* _TRY IT_: Please give back only the lines below from the one containing "cbn [default]. unfold id. f_equal. lia." to the one containing "if decide (48 ≤ n ≤ 57) then Some (n - 48)", each repeated word for word, both ends included.

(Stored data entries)
****************

(* ===== verification/FlashRestore.v ===== *)
(** Restoring and saving raw flash partitions: the commands of [FlashUtils] on top of [mtdutils.c]. *)
From stdpp Require Import sorting.
From S2P Require Import Prelude CLib Bytes World Mtd MtdUtils MtdSession FlashPatch Volumes BootMessage FlashMessage MmcUtils FlashUtils.

Section restore.
Context `{Abi} `{!MtdDriver} `{!MtdDriverLaws _}.
Context (p : Partition) (name text : string) (page : Z).
Notation fl s := (flash (mtd s)).
Notation U := (unit_size (device_index p)).
Hypothesis described : well_described p.
Hypothesis lists : lists_partition p name text page.
(** With the choices considered, reads and writes of files are complete, too. *)
Hypothesis generous : ∀ c, works c → BLOCK_SIZE ≤ c.
Notation TT := (λ _ : Sys MtdWorld, True).

Lemma kept {A} R P (m : io MtdWorld A) Q : ttriple smooth P m Q TT → keeps R m →
  ttriple smooth (λ s, P s ∧ R s) m (λ a s, Q a s ∧ R s) TT.
Proof. intros Hm Hk. eapply tt_conseq; [apply (tt_ct _ _ _ _ _ _ _ _ Hm Hk)|done|done|done]. Qed.

Lemma fopen_ok path d (P : Sys MtdWorld → Prop) : (∀ s, P s → device_contents path s = Some d) →
  ttriple smooth P (fopen_r path) (λ ok s, ok = true ∧ P s) TT.
Proof.
  intros HP. unfold fopen_r. eapply tt_bind with (Q' := λ c s, c ≠ 0 ∧ P s); [by apply tt_choose; [|intros c s [? ?]]|].
  intros c. apply tt_pure. intros Hc.
  eapply tt_bind with (Q' := λ f s, f = Some d ∧ P s); [apply tt_read; auto|].
  intros f. apply tt_pure. intros ->. apply tt_ret. intros s Hs. split; [|done].
  apply bool_decide_eq_true. split; [done|by eexists].
Qed.
Lemma read_at_ok path d n len (P : Sys MtdWorld → Prop) : (∀ s, P s → device_contents path s = Some d) →
  0 < len ≤ BLOCK_SIZE →
  ttriple smooth P (read_at path n len) (λ b s, b = take (Z.to_nat len) (drop (Z.to_nat n) d) ∧ P s) TT.
Proof.
  intros HP Hlen. unfold read_at, sys_read.
  eapply tt_bind with (Q' := λ f s, f = Some d ∧ P s); [apply tt_read; auto|].
  intros f. apply tt_pure. intros ->.
  eapply tt_bind with (Q' := λ c s, smooth c ∧ P s); [by apply tt_choose|].
  intros c. apply tt_pure. intros [Hc _]%id. apply tt_ret. intros s Hs. split; [|done]. specialize (generous c Hc).
  cbn [default]. unfold id. f_equal. lia.
Qed.
(* ===== verification/Updater.v ===== *)
(** The updater: the functions of update scripts that change the device, [updater/install.c], and the program that
    runs a script, [updater/updater.c].

    The functions are registered with the interpreter of [Edify]; the state the interpreter carries for them is
    [Updater].  When a system call is cut off by a power failure, or memory is accessed outside an object, there is no result
    ([None]).  What is printed on the standard error output is left out. *)
From S2P Require Import Prelude CLib Floats Edify Bytes Bz2 ZlibSha World Mtd Cache ApplyPatch Hash Zip ZipData DirUtil ZipExtract Volumes BootMessage MmcUtils FlashUtils Retouch.

Definition EEXIST : Z := 17.
(** The character of quotation marks. *)
Definition quote_s : string := String (ascii_of_nat 34) EmptyString.

(** What the updater gets from elsewhere: memory, child processes (their wait status), the properties of the system, and
    [make_ext4fs] when it is built in. *)
Class Platform (D : Type) := {
  heap_size : Z;
  heap_filler : nat → Z;
  heap_alloc : Z → bool;
  heap_block : Z → bytes;
  loop_fuel : nat;
  spawn_program : list string → io D Z;
  property_get : string → io D string;
  make_ext4fs : option (string → Z → string → io D Z)
}.
(** A block the allocator gives has the size asked for; to ask for a property changes nothing. *)
Class PlatformLaws {D} (P0 : Platform D) := {
  heap_block_size : ∀ n, heap_alloc n = true → zlen (heap_block n) = n;
  property_get_keeps : ∀ R key, keeps R (property_get key)
}.

(** [strtoul] with base 0: the number and where it ends. *)
Definition digit_value (c : ascii) : option Z :=
  let n := uchar c in
  if decide (48 ≤ n ≤ 57) then Some (n - 48)
  else if decide (97 ≤ n ≤ 122) then Some (n - 87)
  else if decide (65 ≤ n ≤ 90) then Some (n - 55) else None.
Definition is_digit_of (base : Z) (c : ascii) : bool :=
  match digit_value c with Some d => bool_decide (d < base) | None => false end.
Fixpoint digits_of (base acc : Z) (s : string) : Z * string :=
  match s with
  | String c s' => if is_digit_of base c then digits_of base (acc * base + default 0 (digit_value c)) s' else (acc, s)
  | EmptyString => (acc, s)
  end.
Definition number_base (s : string) : Z * string :=
  match s with
  | String "0" (String x (String c t)) =>
      if decide (x = "x"%char ∨ x = "X"%char) then (if is_digit_of 16 c then (16, String c t) else (8, s)) else (8, s)
  | String "0" _ => (8, s)
  | _ => (10, s)
  end.
Definition strtoul `{Abi} (s : string) : Z * string :=
  let '(sg, s1) := sign (skip_spaces s) in
  let '(base, s2) := number_base s1 in
  match s2 with
  | String c _ =>
      if is_digit_of base c then
        let '(n, rest) := digits_of base 0 s2 in
        (if decide (2 ^ long_bits ≤ n) then 2 ^ long_bits - 1 else wrap_u long_bits (sg * n), rest)
      else (0, s)
  | EmptyString => (0, s)
  end.

(** A string without the blanks at its end. *)
Fixpoint rtrim (s : string) : string :=
  match s with
  | String c s => match rtrim s with EmptyString => if isspace c then EmptyString else String c EmptyString | t => String c t end
  | EmptyString => EmptyString
  end.
(** [strchr(s, '=')]: what is before it and behind it. *)
Fixpoint split_equal (s : string) : option (string * string) :=
  match s with
  | String c s => if decide (c = "="%char) then Some (EmptyString, s)
                  else '(a, b) ← split_equal s; Some (String c a, b)
  | EmptyString => None
  end.
(** The path up to its last slash, unless that is the first character. *)
Fixpoint parent (s : string) : option string :=
  match s with
  | String c s' =>
      match parent s' with
      | Some d => Some (String c d)
      | None => match s' with String "/" _ => Some (String c EmptyString) | _ => None end
      end
  | EmptyString => None
  end.
(** The characters [strtok] skips at the front. *)
Fixpoint front_delims (delims : list Z) (s : string) : string :=
  match s with
  | String c s => if is_delim delims c then String c (front_delims delims s) else EmptyString
  | EmptyString => EmptyString
  end.
Fixpoint all_tokens (fuel : nat) (delims : list Z) (s : string) : list string :=
  match fuel with
  | O => []
  | S fuel => match next_token delims s with (Some t, rest) => t :: all_tokens fuel delims rest | (None, _) => [] end
  end.
Definition lines_of (s : string) : list string := all_tokens (S (String.length s)) newlines s.

Section updater.
Context `{Abi} `{Bz2} `{Zlib} `{Sha} {D : Type} `{!Mtd D} `{!CacheSpace D} `{!Vfs D} `{!Kernel} `{!Platform D}.

(** The system with the choices of the environment to come, the mounts, the raw partitions, and [UpdaterInfo]:
    what was written to the pipe to the recovery, and the package. *)
Record Updater := mkUpdater {
  u_sys : Sys D; u_choices : list Z; u_mounts : Mounts; u_flashes : Flashes;
  cmd_pipe : string; package_zip : ZipArchive
}.
Notation UState := (@State Updater).
Notation E := (M UState).
Notation UArg := (@Arg Updater).

Definition set_cookie (f : Updater → Updater) (st : UState) : UState :=
  mkState (f (cookie st)) (script st) (errmsg st) (Edify.io st).
Definition lift_io {A} (m : io D A) : E A := λ st,
  let u := cookie st in
  match m (u_sys u) (u_choices u) with
  | Ret a s cs => Some (a, set_cookie (λ u, mkUpdater s cs (u_mounts u) (u_flashes u) (cmd_pipe u) (package_zip u)) st)
  | _ => None
  end.
Definition with_mounts {A} (f : Mounts → io D (A * Mounts)) : E A :=
  st ← get;
  '(a, w) ← lift_io (f (u_mounts (cookie st)));
  _ ← modify (set_cookie (λ u, mkUpdater (u_sys u) (u_choices u) w (u_flashes u) (cmd_pipe u) (package_zip u)));
  mret a.
Definition with_flashes {A} (f : Flashes → io D (A * Flashes)) : E A :=
  st ← get;
  '(a, g) ← lift_io (f (u_flashes (cookie st)));
  _ ← modify (set_cookie (λ u, mkUpdater (u_sys u) (u_choices u) (u_mounts u) g (cmd_pipe u) (package_zip u)));
  mret a.
Definition send (text : string) : E unit :=
  modify (set_cookie (λ u, mkUpdater (u_sys u) (u_choices u) (u_mounts u) (u_flashes u) (cmd_pipe u +:+ text) (package_zip u))).
Definition newline_s : string := String newline EmptyString.

Definition abort_with (msg : string) : E (option Value) := ErrorAbort msg.
Definition null_value : E (option Value) := mret None.
(** A call with the wrong number of arguments. *)
Definition expects (name what : string) (argc : nat) : E (option Value) :=
  abort_with (name +:+ "() expects " +:+ what +:+ ", got " +:+ pretty (Z.of_nat argc)).
(** The first argument that is empty. *)
Definition empty_argument (name : string) (args : list (string * string)) : option string :=
  match list_find (λ a, a.2 = EmptyString) args with
  | Some (_, (label, _)) => Some (label +:+ " argument to " +:+ name +:+ "() can't be empty")%string
  | None => None
  end.

(** * Mounts *)
Definition MountFn (name : string) (argv : list UArg) : E (option Value) :=
  if decide (length argv ≠ 4)%nat then expects name "4 args" (length argv) else
  args ← ReadArgs argv 4;
  match args with
  | Some [fs_type; partition_type; location; mount_point] =>
      match empty_argument name [("fs_type", fs_type); ("partition_type", partition_type); ("location", location);
                                 ("mount_point", mount_point)]%string with
      | Some msg => abort_with msg
      | None =>
          _ ← lift_io (vfs_mkdir mount_point 493);
          if decide (partition_type = "MTD"%string) then
            _ ← lift_io mtd_scan_partitions;
            mtd ← lift_io (mtd_find_partition_by_name location);
            match mtd with
            | None => return_string ""
            | Some mtd =>
                r ← with_mounts (mtd_mount_partition false mtd mount_point fs_type);
                return_string (if decide (r ≠ 0) then "" else mount_point)
            end
          else
            r ← with_mounts (ask_kernel (λ k, do_mount k (Some location) (Some mount_point) (Some fs_type) MS_QUIET
                                                  (Some EmptyString)));
            return_string (if decide (r < 0) then "" else mount_point)
      end
  | _ => null_value
  end.

(** The argument of [IsMountedFn] and [UnmountFn], and the place of its volume. *)
Definition mounted_volume (name : string) (argv : list UArg) (k : string → option nat → E (option Value)) : E (option Value) :=
  if decide (length argv ≠ 1)%nat then expects name "1 arg" (length argv) else
  args ← ReadArgs argv 1;
  match args with
  | Some [mount_point] =>
      if decide (mount_point = EmptyString) then abort_with "mount_point argument to unmount() can't be empty" else
      _ ← with_mounts scan_mounted_volumes;
      st ← get;
      k mount_point (find_mounted_volume_by_mount_point (g_mounts_state (u_mounts (cookie st))) mount_point)
  | _ => null_value
  end.
Definition IsMountedFn (name : string) (argv : list UArg) : E (option Value) :=
  mounted_volume name argv (λ mount_point vol,
    return_string (match vol with None => "" | Some _ => mount_point end)).
Definition UnmountFn (name : string) (argv : list UArg) : E (option Value) :=
  mounted_volume name argv (λ mount_point vol,
    match vol with
    | None => return_string ""
    | Some vol => _ ← with_mounts (unmount_mounted_volume vol); return_string mount_point
    end).

(** * Formatting *)
Definition format_mtd (location : string) : io D bool :=
  _ ← mtd_scan_partitions;
  mtd ← mtd_find_partition_by_name location;
  match mtd with
  | None => mret false
  | Some mtd =>
      ctx ← mtd_write_partition mtd;
      match ctx with
      | None => mret false
      | Some ctx =>
          '(erased, ctx) ← mtd_erase_blocks ctx (-1);
          if decide (erased = -1) then _ ← mtd_write_close ctx; mret false else
          closed ← mtd_write_close ctx;
          mret (bool_decide (closed = 0))
      end
  end.
(** An unknown type leaves no message. *)
Definition FormatFn (name : string) (argv : list UArg) : E (option Value) :=
  if decide (length argv ≠ 5)%nat then expects name "5 args" (length argv) else
  args ← ReadArgs argv 5;
  match args with
  | Some [fs_type; partition_type; location; fs_size; mount_point] =>
      match empty_argument name [("fs_type", fs_type); ("partition_type", partition_type); ("location", location);
                                 ("mount_point", mount_point)]%string with
      | Some msg => abort_with msg
      | None =>
          if decide (partition_type = "MTD"%string) then
            ok ← lift_io (format_mtd location); return_string (if (ok : bool) then location else "")
          else match make_ext4fs with
          | Some make_ext4fs =>
              if decide (fs_type = "ext4"%string) then
                status ← lift_io (make_ext4fs location (strtoll fs_size) mount_point);
                return_string (if decide (status ≠ 0) then "" else location)
              else null_value
          | None => null_value
          end
      end
  | _ => null_value
  end.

****************

* _SOLVED EXERCISE_:
  cbn [default]. unfold id. f_equal. lia.
Qed.
(* ===== verification/Updater.v ===== *)
(** The updater: the functions of update scripts that change the device, [updater/install.c], and the program that
    runs a script, [updater/updater.c].

    The functions are registered with the interpreter of [Edify]; the state the interpreter carries for them is
    [Updater].  When a system call is cut off by a power failure, or memory is accessed outside an object, there is no result
    ([None]).  What is printed on the standard error output is left out. *)
From S2P Require Import Prelude CLib Floats Edify Bytes Bz2 ZlibSha World Mtd Cache ApplyPatch Hash Zip ZipData DirUtil ZipExtract Volumes BootMessage MmcUtils FlashUtils Retouch.

Definition EEXIST : Z := 17.
(** The character of quotation marks. *)
Definition quote_s : string := String (ascii_of_nat 34) EmptyString.

(** What the updater gets from elsewhere: memory, child processes (their wait status), the properties of the system, and
    [make_ext4fs] when it is built in. *)
Class Platform (D : Type) := {
  heap_size : Z;
  heap_filler : nat → Z;
  heap_alloc : Z → bool;
  heap_block : Z → bytes;
  loop_fuel : nat;
  spawn_program : list string → io D Z;
  property_get : string → io D string;
  make_ext4fs : option (string → Z → string → io D Z)
}.
(** A block the allocator gives has the size asked for; to ask for a property changes nothing. *)
Class PlatformLaws {D} (P0 : Platform D) := {
  heap_block_size : ∀ n, heap_alloc n = true → zlen (heap_block n) = n;
  property_get_keeps : ∀ R key, keeps R (property_get key)
}.

(** [strtoul] with base 0: the number and where it ends. *)
Definition digit_value (c : ascii) : option Z :=
  let n := uchar c in
  if decide (48 ≤ n ≤ 57) then Some (n - 48)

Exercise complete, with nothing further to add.